Años más tarde. Branden Carter replanteó el principio antrópico de una manera mucho más
comprometedora aunque sin duda también más sugestiva: «El universo debe estar constituido de tal forma en
sus leyes y en su organización que no podía dejar de producir alguna vez un observador». Aquí ya parece que
las cosas se llevan descaradamente demasiado lejos. Resulta indudable que la existencia del hombre en el
universo es posible (¡porque de hecho existe!) pero suponer que tan fastuoso acontecimiento era ineludible
encierra un exceso de autocomplacencia.

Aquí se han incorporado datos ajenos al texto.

(** * GCP instance scripts: a shallow embedding of
      [Instance/vm_instance_operation.py] and [Instance/start.py]

    The two scripts are glue around the compute SDK.  The SDK itself is not
    part of the repository: its objects are modelled as records whose fields
    are either unset ([None]) or hold the value the script assigned, and its
    calls ([operation.result], [instance_client.insert], ...) as an
    interface the functions are parameterised by.

    Python [str] values are modelled by [string], one character per code
    point below 256.  On that range the regex class [\d] is exactly [0-9]. *)

From Stdlib Require Import String Ascii List ZArith Bool Lia DecimalString.
Import ListNotations.
Open Scope list_scope.
Open Scope string_scope.

Set Implicit Arguments.

(** ** Python values and truthiness *)

(** The values an attribute typed [Any] holds in these scripts. *)
Inductive pyval : Type :=
| PyNone
| PyInt (z : Z)
| PyStr (s : string).

(** [bool(v)]: [None], [0] and [""] are falsy. *)
Definition truthy (v : pyval) : bool :=
  match v with
  | PyNone => false
  | PyInt z => negb (Z.eqb z 0)
  | PyStr s => negb (String.eqb s "")
  end.

(** [str(v)], as an f-string placeholder renders it. *)
Definition py_str (v : pyval) : string :=
  match v with
  | PyNone => "None"
  | PyInt z => NilZero.string_of_int (Z.to_int z)
  | PyStr s => s
  end.

(** Truthiness of a parameter typed [str] with default [None]. *)
Definition truthy_str (o : option string) : bool :=
  match o with
  | None => false
  | Some s => negb (String.eqb s "")
  end.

A no ser que sostengamos que las posibilidades cuando se cumplen
se conviertan obligatoriamente en necesidades.... Esta convicción megalómana nos pone a un paso de
halagarnos suponiendo que el fruto maduro que se ha propuesto el universo en su desarrollo somos
precisamente -¡oh casualidad!- nosotros. No es que las condiciones cósmicas sean tales que permitan nuestra
aparición (y, una vez aparecidos, nos permitan entenderlo en parte objetivamente) sino que serían tales a fin
de que apareciésemos. Pero la modestia (¡y la cordura!) nos deberían prohibir aspirar a tanto.

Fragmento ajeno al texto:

(** The command line [--regex ''] selects nothing; the run is refused. *)
Lemma zero_criteria_rejected_witness :
  Cli.list_presets
    (Cli.mkNamespace [lit "abc"] None (Some []) SysStdout false false None
       false) = false
  /\ @Cli.select plain_runtime
       (Cli.mkNamespace [lit "abc"] None (Some []) SysStdout false false None
          false) world0 = (Ret ([], None), world0)
  /\ @Cli.main plain_runtime
       (Cli.mkNamespace [lit "abc"] None (Some []) SysStdout false false None
          false) world0
     = (Exit 2,
        mkWorld []
          [usage_error_text
             (lit "No filtering criteria specified. Use --presets or --regex.")]
          [])
  /\ sink SysStdout
       (snd (@Cli.main plain_runtime
               (Cli.mkNamespace [lit "abc"] None (Some []) SysStdout false
                  false None false) world0)) = [].
Proof.
  split; [reflexivity|]. split; [reflexivity|].
  apply (@zero_criteria_rejected plain_runtime
           (Cli.mkNamespace [lit "abc"] None (Some []) SysStdout false false
              None false) world0 world0); reflexivity.
Defined.

(** A line of two spaces between two candidates. *)
Lemma blank_line_excluded_witness :
  forallb isspace (lit "  ") = true
  /\ exists c1 c0 w',
       @process_lines plain_runtime
         ([lit "abc"] ++ lit "  " :: [lit "Passw0rd!"]) SysStdout [] false ∅
         false false world0 = (Ret c1, w')
       /\ @process_lines plain_runtime ([lit "abc"] ++ [lit "Passw0rd!"])
            SysStdout [] false ∅ false false world0 = (Ret c0, w')
       /\ count_valid_passwords c1 = count_valid_passwords c0
       /\ count_matched c1 = count_matched c0
       /\ count_total_processed_lines c1 = count_total_processed_lines c0 + 1
       /\ ~ In (terminated (strip (lit "  ")))
              (sink SysStdout
                 (snd (@process_lines plain_runtime
                         ([lit "abc"] ++ lit "  " :: [lit "Passw0rd!"])
                         SysStdout [] false ∅ false false world0))).
Proof.
  split; [reflexivity|].
  apply (@blank_line_excluded plain_runtime [lit "abc"] [lit "Passw0rd!"]
           (lit "  ") SysStdout [] false ∅ false false world0).
  reflexivity.
Defined.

Suponer que el diseño universal exige nuestra aparición como especie implica que este infinito
decorado está hecho (al menos en buena medida) para nuestra complacencia. En versos elocuentes de su De
Rerum Natura (en el libro V,195 a 234), Lucrecio acumula argumentos contra tal suposición. Y Michel de
Montaigne rechaza también vigorosamente esa pretensión: «¿Quién le ha hecho creer (al hombre) que este
admirable movimiento de la bóveda celeste, la luz eterna de esas luminarias que giran tan por encima de su
cabeza, los movimientos admirables y terribles del océano infinito, han sido establecidos y se prosiguen a
través de tantas edades para su servicio y conveniencia? ¿Se puede imaginar algo más ridículo que esta
miserable y frágil criatura, quien, lejos de ser dueña de sí misma, se halla sometida a la injuria de todas las
cosas, se llame a sí misma dueña y emperatriz del mundo, cuando carece de poder para conocer la parte más
ínfima y no digamos para gobernar el conjunto?» 21 . Aunque poseamos la capacidad de conocer en cierto
21
Ensayos, de M. de Montaigne, cap. XII, trad. de Eugenio Imaz.